Federal authorities are responding to a shooting at the First Baptist Church in Sutherland Springs, Texas, a small community southeast of San Antonio.
In a press conference Sunday night, an official from the Texas Department of Public Safety described the scene: Around 11:20 am, the suspect, dressed in black, approached the church and began firing an assault rifle. He then entered the church and continued firing.
Gov. Greg Abbott confirmed that at least 26 people were killed. A Texas Department of Public Safety official said the ages of the victims ranged from 5 to 72 years old. The AP reports that the pastor's 14-year-old daughter is among the dead.
The Department of Public Safety confirmed to NPR that at least 20 others were wounded. A DPS official said in the press conference that the gunman was confronted by an armed civilian outside of the church.
The shooter, who was found dead in neighboring Guadalupe County, has been identified as Devin Kelley, 26, a former Air Force member.
(Score: 2, Interesting) by Anonymous Coward on Monday November 06 2017, @04:27AM (8 children)
> ban trucks
In a way yes.
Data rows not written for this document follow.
(** * RateLimiter: a fixed-window request counter

    Shallow embedding of [src/utils/rate-limiter.ts] (class [RateLimiter])
    and the properties of its public operations.

    Modelling decisions.
    - A TypeScript [number] is modelled as an integer [Z]: timestamps come
      from [Date.now()], counts start at 1 and grow by 1, and the
      configuration is taken to be integral ([Fractional] has the class
      with a rational quota).  IEEE-754 effects (NaN, precision loss
      above 2^53) are outside the model.
    - [Map<string, RateLimitRecord>] is a [gmap string RateLimitRecord]; the
      insertion order of a JS Map is never observed by the class.
    - A method is a state transformer over the instance that may end
      normally or by a thrown exception.  Reading a property of
      [undefined] is the only way the class could throw.
    - [Date.now()] is an input: every call site of [Date.now()] receives
      its reading as an explicit argument, so [isRateLimited] takes two
      readings, the one made inside [cleanup] and the one of its own body.
    - A record object is reachable only through its key: [set] stores a
      fresh object literal and no reference leaves the class.  The
      in-place update [record.count++] is therefore an update of the entry
      under the key the record was fetched with. *)

From stdpp Require Import base decidable option numbers list strings gmap fin_maps.

Open Scope Z_scope.

(** ** Data model *)

Record RateLimitRecord : Type := mkRecord {
  count : Z;
  resetTime : Z
}.

Record RateLimiter : Type := mkLimiter {
  store : gmap string RateLimitRecord;
  windowMs : Z;
  maxRequests : Z
}.

Definition with_store (st : gmap string RateLimitRecord) (this : RateLimiter)
  : RateLimiter :=
  {| store := st; windowMs := windowMs this; maxRequests := maxRequests this |}.

(** ** Methods: state plus exceptions *)

Inductive JsError : Type := TypeError.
Vehicular terrorism has only made it clearer that our cities need to be redesigned to serve and protect people, and not sacrifice more lives for slightly faster transport. The vehicle deaths from deliberate malicious acts (and terrorism in general) is dwarfed by the number of deaths we accept simple as part of our way of life. What should be the acceptable death toll? How are we so casual about so many deaths?
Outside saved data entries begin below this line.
(** * Minesweeper-AI: the knowledge-based agent of [minesweeper.py]

    A shallow embedding of the classes [Minesweeper], [Sentence] and
    [MinesweeperAI], and the properties of the inference engine.

    Modelling conventions.
    - A cell is a pair of Python integers, here [Z * Z].
    - A Python [set] of cells is a [gset (Z * Z)]; [len] is [size].
    - Python does not fix the order in which a [for] loop walks a set.
      Every such loop of the source goes through the parameter [iter],
      which lists the elements of a set in some order; the theorems
      assume nothing of it but that it lists exactly the elements, once
      each.
    - [self.knowledge] is a Python list that the code appends to,
      removes from and walks by position: a [list] of sentences.
    - Methods that mutate [self] take the agent and return the new one.
    - [additional_check] is recursive and [inference] walks a list
      while appending to it: both are defined with a step budget
      ([fuel]), and [None] means that the budget ran out. That a budget
      is enough is proved: for [additional_check] on every agent, for
      [add_knowledge] in every game.
    - [random.randrange] is the list of what it draws.
    - For the agent, [Minesweeper] is what the agent is told: the size
      of the board, [is_mine] and [nearby_mines] over the set of
      mines. The class with its board of booleans, as [__init__]
      builds it, is [Board]; that the two agree is proved. *)

From stdpp Require Import gmap list.

#[local] Set Warnings "-clear-no-such-hyp".
Local Open Scope Z_scope.

Abbreviation Cell := (Z * Z)%type.

(** [range(a, b)] *)
Definition range (a b : Z) : list Z := seqZ a (b - a).

(** A Python [for] loop over [l] whose body may run out of fuel. *)
Fixpoint for_each {A S : Type} (body : S → A → option S) (l : list A) (s : S)
  : option S :=
  match l with
  | [] => Some s
  | x :: l' =>
      match body s x with
      | Some s' => for_each body l' s'
      | None => None
      end
  end.

(** [if cells:] on a value that is [None] or a set: true for a set that
    is not empty. *)
Definition truthy (r : option (gset Cell)) : option (gset Cell) :=
  match r with
  | Some X => if decide (X = ∅) then None else Some X
  | None => None
  end.

(** ** class Minesweeper *)
Module Minesweeper.

(** [board[i][j]] is [True] exactly for the cells of [mines]
    (see [__init__]). *)
Record t : Type := mk { height : Z; width : Z; mines : gset Cell }.

Definition is_mine (g : t) (cell : Cell) : bool :=
  bool_decide (cell ∈ mines g).

Definition nearby_mines (g : t) (cell : Cell) : Z :=
  foldl (λ count i,
    foldl (λ count j,
      if bool_decide ((i, j) = cell) then count
      else if bool_decide (0 ≤ i < height g) && bool_decide (0 ≤ j < width g)
           then (if is_mine g (i, j) then count + 1 else count)
           else count)
      count (range (cell.2 - 1) (cell.2 + 2)))
    0 (range (cell.1 - 1) (cell.1 + 2)).

End Minesweeper.

(** ** class Sentence *)
Module Sentence.

Record t : Type := mk { cells : gset Cell; count : Z }.

(** [__eq__]: same cells and same count. *)
#[global] Instance eq_dec : EqDecision t.
Proof. solve_decision. Defined.

Definition known_mines (s : t) : option (gset Cell) :=
  if bool_decide (count s = Z.of_nat (size (cells s))) && bool_decide (count s > 0)
  then Some (cells s)
  else None.

Definition known_safes (s : t) : option (gset Cell) :=
  if bool_decide (count s = 0) && bool_decide (Z.of_nat (size (cells s)) > 0)
  then Some (cells s)
  else None.

Definition mark_mine (s : t) (cell : Cell) : t :=
  if bool_decide (cell ∈ cells s)
  then mk (cells s ∖ {[cell]}) (count s - 1)
  else s.

Definition mark_safe (s : t) (cell : Cell) : t :=
  mk (cells s ∖ {[cell]}) (count s).

End Sentence.

(** [list.remove(x)] inside [try ... except ValueError: pass]: the first
    element equal to [x] goes, and nothing happens when there is none. *)
Fixpoint list_remove (x : Sentence.t) (l : list Sentence.t) : list Sentence.t :=
  match l with
  | [] => []
  | y :: l' => if decide (y = x) then l' else y :: list_remove x l'
  end.

(** ** class MinesweeperAI *)
Module MinesweeperAI.

Record t : Type := mk {
  height : Z;
  width : Z;
  moves_made : gset Cell;
  mines : gset Cell;
  safes : gset Cell;
  knowledge : list Sentence.t
}.

(** [__init__] *)
Definition init (height width : Z) : t := mk height width ∅ ∅ ∅ [].

Definition set_knowledge (ai : t) (k : list Sentence.t) : t :=
  mk (height ai) (width ai) (moves_made ai) (mines ai) (safes ai) k.

Definition mark_mine (ai : t) (cell : Cell) : t :=
  mk (height ai) (width ai) (moves_made ai) ({[cell]} ∪ mines ai) (safes ai)
     ((λ sentence, Sentence.mark_mine sentence cell) <$> knowledge ai).

Definition mark_safe (ai : t) (cell : Cell) : t :=
  mk (height ai) (width ai) (moves_made ai) (mines ai) ({[cell]} ∪ safes ai)
     ((λ sentence, Sentence.mark_safe sentence cell) <$> knowledge ai).

(** The local function of [add_knowledge]; it reads [self.mines],
    [self.safes], [self.height] and [self.width]. *)
Definition sentenceOfSurroundings (ai : t) (cell : Cell) (count : Z)
  : option Sentence.t :=
  let to_height := cell.1 + 2 in
  let to_width := cell.2 + 2 in
  let from_height := cell.1 - 1 in
  let from_width := cell.2 - 1 in
  let from_height := if bool_decide (from_height < 0) then 0 else from_height in
  let from_width := if bool_decide (from_width < 0) then 0 else from_width in
  let to_height := if bool_decide (to_height > height ai) then height ai else to_height in
  let to_width := if bool_decide (to_width > width ai) then width ai else to_width in
  let '(count2, cells) :=
    foldl (λ acc i,
      foldl (λ (acc : Z * gset Cell) j,
        let '(count2, cells) := acc in
        if bool_decide ((i, j) ∈ mines ai) then (count2 - 1, cells)
        else if bool_decide ((i, j) ∉ safes ai) then (count2, {[(i, j)]} ∪ cells)
        else (count2, cells))
        acc (range from_width to_width))
      (count, ∅) (range from_height to_height) in
  if bool_decide (Z.of_nat (size cells) > 0)
  then Some (Sentence.mk cells count2)
  else None.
For starters traffic calming measures will force drivers to go slower and do more to block them from certain areas and larger vehicle will very likely be banned except at special deliver times. Vehicle licensing and vehicle hire will likely come under greater scrutiny too.
(Score: 2) by Phoenix666 on Monday November 06 2017, @04:37AM (1 child)
I would dearly love to see all that happen, but brother you gotta concede we're dreamers on that one. After, what, 100 years of indoctrination people are not going to give up fast moving traffic or their cars or home delivery because of vehicular attack. The sheer size of the infrastructure shift argues against it. It's not gonna happen in 4 lifetimes.
Washington DC delenda est.
(Score: 1, Insightful) by Anonymous Coward on Monday November 06 2017, @07:06AM
Why would they change their way of life in the name of safety? This is just stupid, and the same kind of thing supporters of nonsense like the Patriot Act say.
(Score: 3, Insightful) by khallow on Monday November 06 2017, @04:54AM (5 children)
This wouldn't have helped in the situation where the perpetrator legally acquired a moving truck/van, took it to an area where the vehicle was banned, and proceeded to run people over.
(Score: 4, Informative) by Anonymous Coward on Monday November 06 2017, @06:10AM (4 children)
took it to an area where the vehicle was banned
Don't just ban them; make it impossible to get the large powered vehicle where only bicycles|pedestrians are allowed to be.
Bollards1 [archive.li]
Bollards [archive.li]
Bollard3 [godawn.com]
A nearby city uses that last thing in multiples at intersection corners.
They're concrete; 4 feet tall and 2 feet across.
There's about 2 feet of space between them.
When CalTrans guys are doing roadwork, between the traffic and the workspace they will set up a series of temporary concrete barriers that are 4 feet tall and 20 feet long.
This stuff is not rocket surgery.
The fact that cities have designated places as restricted areas and haven't actually done anything to assure that that is what happens speaks to crappy governments and citizens not holding the politicians' feet to the fire.
-- OriginalOwner_ [soylentnews.org]
(Score: 1) by khallow on Monday November 06 2017, @06:36AM (2 children)
Crappy governments which might not have the resources to put in all those bollards, let us note.
(Score: 1, Interesting) by Anonymous Coward on Monday November 06 2017, @06:50AM (1 child)
Oh, wow! Of course, they are more expensive than the wall! Can't afford them, but can afford a permanent militarized police. And prisons, lots of them.
Some priorities...
(Score: 1) by khallow on Monday November 06 2017, @07:20AM
Funny how you don't realize how true those words are. There's no end to the places that will need bollards (and beefier bollards). And of course, when they don't work perfectly, then you'll need the permanent militarized police and prisons to deal with the anti-bollard terrorists.
Back at you.
(Score: 0) by Anonymous Coward on Monday November 06 2017, @06:33PM
I believe the correct term you are looking for is "brain science."